No rescaldo da crise pandémica, a UE tem sido alvo de críticas pelo seu foco essencialmente financeiro que apenas acirra a dívida dos países. Castro Caldas, a este propósito, assinala que o “problema principal é que a única coisa que a União Europeia tem para oferecer (…) é mais crédito, seja qual for a forma desse crédito. E isso não é o que países que, já de si, estão muito endividados precisam” (citado em Branco, 2020). Na sua perspetiva, os países “precisavam de uma intervenção dos bancos centrais que permitisse basicamente resolver o problema de liquidez que as pessoas e as empresas estão a enfrentar”. Acrescenta que a solução passaria pelo estímulo monetário diretamente financiado pelos bancos centrais, que interviriam nos mercados da dívida pública, o que é proibido pelos tratados (citado em Branco, 2020).
Sob este cenário, duas outras velhas questões perduram, as quais se encontram relacionadas entre si: o círculo da precaridade repete-se continuamente, ou seja, os que se encontram numa situação precária, veem a sua condição piorar; e esta mesma precariedade é influenciada e agravada pelos quadros legais, realçando o modo como as práticas sociais dos empregadores estão em dissonância com os princípios jurídicos do direito do trabalho(7). (figura 3).

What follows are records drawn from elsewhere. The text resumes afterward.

(** C32. Reads. [Get] changes nothing; what it returns is the contents of the
    regular file the name stands for in the root directory, with its size,
    time and generation; and it returns it whenever the name stands for one and
    the system calls succeed. [Stat] answers the same attributes. *)
Theorem get_exact b e r object_name (Hs : serving b e r) :
  let fs := file_at r (disk e) in
  let rt := root_inode (rd_superblock r) in
  (let '((b', e'), res) := Get object_name (b, e) in
   b' = b /\ untouched e e' /\
   (forall data st, res = Ok (data, st) -> exists n inode, object_is fs rt object_name n inode data /\ st = MakeObjectStat n inode) /\
   (responses e = [] -> forall n inode data, object_is fs rt object_name n inode data -> res = Ok (data, MakeObjectStat n inode))) /\
  (let '((b', e'), res) := Stat object_name (b, e) in
   b' = b /\ untouched e e' /\
   forall st, res = Ok st -> exists n inode data, object_is fs rt object_name n inode data /\ st = MakeObjectStat n inode).
Proof. split; [by apply get_outcome|by apply stat_outcome]. Qed.
(** The version and variant bits of a random UUID. *)
Definition stamp_uuid (uuid : bytes) : bytes :=
  let uuid := put_byte uuid 6 (Z.lor (Z.land (byte_at uuid 6) 0x0F) 0x40) in
  put_byte uuid 8 (Z.lor (Z.land (byte_at uuid 8) 0x3F) 0x80).

(** * [FormatImage] *)
Definition off_t_max : Z := 9223372036854775807.

Definition check_that (bad : bool) (er : mkfs_error) : fio unit := if bad then ffail er else fret tt.
Definition of_codec {A} (r : result string A) : fio A :=
  match r with Ok a => fret a | Err text => ffail (Message text) end.

(** The geometry checks, and the layout with the feature bit of a ledger. *)
Definition plan_layout (options : MkfsOptions) : result mkfs_error (Superblock * RequestLedgerGeometry) :=
  if bool_decide (image_path options = []) || (image_size_bytes options =? 0) ||
     negb (image_size_bytes options mod kBlockSize =? 0)
  then Err (Message "image path and block-aligned image size are required")
  else
  let total_blocks64 := image_size_bytes options / kBlockSize in
  if (u32_max <? total_blocks64) || (off_t_max <? image_size_bytes options)
  then Err (Message "image exceeds the v1 block-number or host offset limit")
  else
  match BuildSuperblockLayout total_blocks64 (opt_total_inodes options) (opt_journal_blocks options) with
  | Err text => Err (Message text)
  | Ok superblock =>
    match BuildRequestLedgerGeometry superblock (request_ledger_entries options) with
    | Err er => Err er
    | Ok ledger_geometry =>
      let feature_incompat :=
        if enabled ledger_geometry
        then Z.lor (sb_feature_incompat superblock) kFeatureIncompatRequestLedger
        else sb_feature_incompat superblock in
      Ok (mkSuperblock (total_blocks superblock) (total_inodes superblock) (root_inode superblock)
            (inode_bitmap superblock) (block_bitmap superblock) (inode_table superblock)
            (journal superblock) (data superblock) (sb_feature_compat superblock)
            (sb_feature_ro_compat superblock) feature_incompat (sb_filesystem_uuid superblock)
            (created_time_ns superblock), ledger_geometry)
    end
  end.
(** ** Making the old superblock unreadable *)
Lemma invalidate_safe :
  safe_run d0 format_safe
    (if force options then MkfsPwriteAll zero_block 0 ;; fdatasync "fdatasync invalidated superblock" else fret tt)
    (stage_exact d0) (fun _ => stage_exact invalidated).
Proof.
  unfold invalidated. destruct (force options) eqn:Ef; [|by apply safe_ret].
  eapply safe_bind with (Mid := fun _ f => f_blocks f = <[0 := zero_block]> d0 /\ hv_live (vw f) = <[0 := zero_block]> d0 /\ hv_torn (vw f) = []).
  - apply (safe_writes _ _ _ _ _ [(0, zero_block)]).
    + intros f [Hf _]. change 0 with (at_block 0) at 1. apply writes_block; [lia|by rewrite Hf|apply zero_block_wf].
    + intros f t [Hf (V1 & V2 & V3)] _ Ht. left. split; [done|]. intros blk x Hb Hx.
      apply V3, (settle_away _ _ (vw f) Ht blk); [|done]. by intros ?%list_elem_of_singleton.
    + intros f f' a [Hf (V1 & V2 & V3)] _ Hb Ht _. rewrite Hb, Ht, Hf. unfold host_state. rewrite foldl_app.
      destruct (settle_wrote [(0, zero_block)] (vw f)) as [E1 E2]. unfold host_state in E1, E2, V1, V2. rewrite E1, E2, V1, V2. done.
  - intros []. eapply safe_post; [|apply safe_sync with (d := <[0 := zero_block]> d0)]; [by intros a f [H _]|done|done|].
    intros v (_ & _ & H). right. left. intros x ->%H. right. by rewrite lookup_insert_eq.
Qed.

Lemma stage_exact_script d f s : stage_exact d f -> stage_exact d (set_script f s).
Proof. done. Qed.

(** ** The new length *)
Lemma resize_safe : safe_run d0 format_safe (ftruncate (image_size_bytes options)) (stage_exact invalidated) (fun _ => stage_body base_image).
Proof.
  assert (forall f, stage_exact invalidated f -> invalid_superblock (host_settle (vw f) (FResize (total_blocks sb)))) as Hinv.
  { intros f (_ & _ & _ & H) x. cbn [host_settle hv_may]. intros Hx. assert (invalidated !! 0 = None \/ invalidated !! 0 = Some zero_block) as H0.
    { unfold invalidated. destruct (force options); [right; by rewrite lookup_insert_eq|left; by rewrite Hnew, lookup_empty]. }
    destruct Hx as [->%H|(y & ->%H & ->)]; [done|]. right. destruct (data_bounds sb Hlay) as (D1 & D2 & _).
    rewrite (proj2 (Z.leb_le 0 0)), (proj2 (Z.ltb_lt _ _)) by lia. cbn [andb]. by destruct H0 as [-> | ->]. }
  unfold ftruncate. rewrite Hsize. replace (total_blocks sb * kBlockSize / kBlockSize) with (total_blocks sb) by (symmetry; by apply Z.div_mul).
  apply safe_event with (ev := FResize (total_blocks sb)) (Post := stage_body base_image); [done|done| |].
  - intros f Hf. right. left. by apply Hinv.
  - intros f Hf. pose proof (Hinv f Hf) as Hi. destruct Hf as (H0 & H1 & H2 & H3). split; [cbn; by rewrite H0|]. split; [done|].
    cbn [f_trace set_content]. unfold host_state in *. rewrite foldl_app. cbn [foldl]. split; [cbn; by rewrite H1|]. by split.
Qed.

(** ** The body, then the superblock *)
Lemma body_write_keys : forall k, k ∈ (body_writes sb g root_bytes control_bytes ledger_bytes directory_bytes (block_of base_image (start_block (inode_table sb)))).*1 ->
  1 <= k < total_blocks sb.
Proof. intros k. by apply body_keys. Qed.

Lemma body_first : body_image !! 0 = Some zero_block.
Proof. unfold body_image. rewrite lookup_insert_all_ne; [apply base_first|]. intros H%body_write_keys. lia. Qed.

Lemma write_body_safe : safe_run d0 format_safe (write_body sb g root_bytes control_bytes ledger_bytes directory_bytes)
  (stage_body base_image) (fun _ => stage_body body_image).
Proof.
  assert (forall f t, stage_body base_image f -> Forall (on_blocks (.∈ (body_writes sb g root_bytes control_bytes ledger_bytes directory_bytes
    (block_of base_image (start_block (inode_table sb)))).*1)) t -> invalid_superblock (foldl host_settle (vw f) t)) as Hinv.
  { intros f t (_ & _ & _ & _ & H) Ht x Hx. apply H, (settle_away _ _ (vw f) Ht 0); [|done]. intros Hk%body_write_keys. lia. }
  eapply safe_writes.
  - intros f (-> & _). apply write_body_writes; try done. apply wf_base.
  - intros f t Hf _ Ht. right. left. by eapply Hinv.
  - intros f f' a Hf _ Hb Ht Hz. assert (invalid_superblock (vw f')) as Hi.
    { rewrite Ht. unfold host_state. rewrite foldl_app. apply (Hinv f); [done|]. by apply wrote_on. }
    destruct Hf as (H0 & H1 & H2 & H3 & _). split; [by rewrite Hb, H0|]. split.
    { rewrite Hz; [done|]. intros k Hk%body_write_keys. rewrite H1. unfold kBlockSize. lia. }
    rewrite Ht. unfold host_state. rewrite foldl_app. destruct (settle_wrote (body_writes sb g root_bytes control_bytes ledger_bytes directory_bytes
      (block_of base_image (start_block (inode_table sb)))) (vw f)) as [E1 E2]. unfold host_state in E1, E2, H2, H3.
    rewrite E1, E2, H2, H3. split; [done|]. split; [done|]. unfold host_state in Hi. by rewrite Ht, foldl_app in Hi.
Qed.

Lemma exact_body v : exactly v body_image -> body_durable v.
Proof. intros (_ & _ & H) blk x _ Hx. by apply H. Qed.

Lemma write_super_safe : safe_run d0 format_safe (MkfsPwriteAll superblock_bytes 0)
  (fun f => stage_exact body_image f /\ f_size f = total_blocks sb * kBlockSize) (fun _ => stage_super).
Proof.
  destruct (data_bounds sb Hlay) as (D1 & D2 & _).
  assert (forall f t, stage_exact body_image f -> Forall (on_blocks (.∈ [(0, superblock_bytes)].*1)) t -> body_durable (foldl host_settle (vw f) t)) as Hbd.
  { intros f t [_ H%exact_body] Ht blk x Hb Hx. apply H; [done|]. apply (settle_away _ _ (vw f) Ht blk); [|done].
    by intros ?%list_elem_of_singleton. }
  apply (safe_writes _ _ _ _ _ [(0, superblock_bytes)]).
  - intros f [[-> _] _]. change 0 with (at_block 0) at 1. apply writes_block; [lia| |apply Hsb].
    apply wf_insert_all; [apply wf_base|]. apply body_wf; try done. apply wf_block_of, wf_base.
  - intros f t [Hf _] _ Ht. right. right. by apply Hbd.
  - intros f f' a [Hf Hz0] _ Hb Ht Hz. assert (body_durable (vw f')) as Hi.
    { rewrite Ht. unfold host_state. rewrite foldl_app. apply (Hbd f); [done|]. by apply wrote_on. }
    destruct Hf as (H0 & H1 & H2 & _). split; [by rewrite Hb, H0|]. split.
    { rewrite Hz; [done|]. intros k ->%list_elem_of_singleton. cbn [fst]. rewrite Hz0. unfold kBlockSize. lia. }
    destruct (settle_wrote [(0, superblock_bytes)] (vw f)) as [E1 E2]. rewrite Ht in *. unfold host_state in *. rewrite foldl_app in *.
    by rewrite E1, E2, H1, H2.
Qed.

(** The whole of it. *)
Lemma format_open_file_safe : safe_run d0 format_safe (format_open_file options w sb g) (stage_exact d0)
  (fun s f => s = sb /\ stage_exact formatted f /\ f_size f = total_blocks sb * kBlockSize).
Proof.
  unfold format_open_file. eapply safe_bind; [by apply safe_call|]. intros [].
  eapply safe_bind; [apply invalidate_safe|]. intros []. eapply safe_bind; [apply resize_safe|]. intros [].
  eapply safe_bind; [by apply safe_call|]. intros [].
  assert (forall k Post, safe_run d0 format_safe (k (directory_bytes, ledger_bytes)) (stage_body base_image) Post ->
    safe_run (A := Superblock) d0 format_safe (fbind (if enabled g then directory <- of_codec (EncodeDirectoryEntry ledger_entry kBlockSize zero_block) ;;
       encoded <- of_codec (EncodeInode (ledger_record sb g w)) ;; fret (directory, encoded)
     else fret (zero_block, zeros InodeLen)) k) (stage_body base_image) Post) as Henc.
  { intros k Post Hk. destruct (enabled g); [|by destruct Eledger as [-> ->] in Hk]. destruct Eledger as [-> ->]. exact Hk. }
  apply Henc. clear Henc. eapply safe_codec; [exact Eroot|]. eapply safe_codec; [exact Econtrol|]. cbn [fst].
  eapply safe_bind; [apply write_body_safe|]. intros [].
  eapply safe_bind with (Mid := fun _ f => stage_exact body_image f /\ f_size f = total_blocks sb * kBlockSize); [eapply safe_post; [|apply safe_sync with (d := body_image) (Pre := stage_body body_image)]|].
  - intros [] f [H1 (f0 & (_ & Hz & _) & E)]. exact (conj H1 (eq_trans E Hz)).
  - done.
  - by intros f (H1 & _ & H2 & H3 & _).
  - intros v Hv. right. right. by apply exact_body.
  - intros []. eapply safe_codec; [exact Esuper|]. eapply safe_bind; [apply write_super_safe|]. intros [].
    eapply safe_bind with (Mid := fun _ f => stage_exact formatted f /\ f_size f = total_blocks sb * kBlockSize); [eapply safe_post; [|apply safe_sync with (d := formatted) (Pre := stage_super)]|].
    + intros [] f [H1 (f0 & (_ & Hz & _) & E)]. exact (conj H1 (eq_trans E Hz)).
    + done.
    + by intros f (H1 & _ & H2 & H3 & _).
    + intros v (_ & _ & H). right. right. intros blk x Hb ->%H. unfold formatted. by rewrite lookup_insert_ne.
    + intros []. apply safe_ret. done.
Qed.
End stages.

Quanto à questão do círculo da precariedade, e tomando como cenário as crises mais recentes, dois exemplos são ilustrativos. Se nos detivermos na crise financeira de 2008 e consequentes medidas de austeridade, em Portugal, 47,8% da população estava em risco de pobreza considerando os rendimentos associados ao trabalho, de capital e transferências privadas (INE, 2015, p. 3).
Deste modo, e segundo um estudo sobre as consequências sociais do programa de ajustamento,
o efeito conjunto da crise económica, em particular o forte aumento do desemprego, e das alterações introduzidas na legislação laboral traduziram-se numa quebra real do ganho médio equivalente de 6,3% em termos brutos e de 12,1% em termos líquidos. Foi igualmente possível comprovar que essa diminuição dos rendimentos do trabalho não afetou de igual forma todos os trabalhadores por conta de outrem e que foi entre os trabalhadores de menores salários que a quebra dos rendimentos mais se fez sentir. (Rodrigues, 2016, p. 101)
A diferença de rendimento entre trabalhadores por conta de outrem com diferentes tipo de vínculo contratual foi também notória, dado que os trabalhadores com contrato permanente auferiram cerca de 50% mais do que os trabalhadores com contrato temporário, em 2014, assinalando que foi sobre os trabalhadores com vínculos mais precários que as consequências sociais da crise foram também mais sentidas (Rodrigues, 2016, p. 106). Deste modo, diferentes fatores, como o aumento do desemprego, cortes no salário e aumento da carga fiscal, vieram piorar situações de pobreza já existentes (Rodrigues, 2016, p. 148).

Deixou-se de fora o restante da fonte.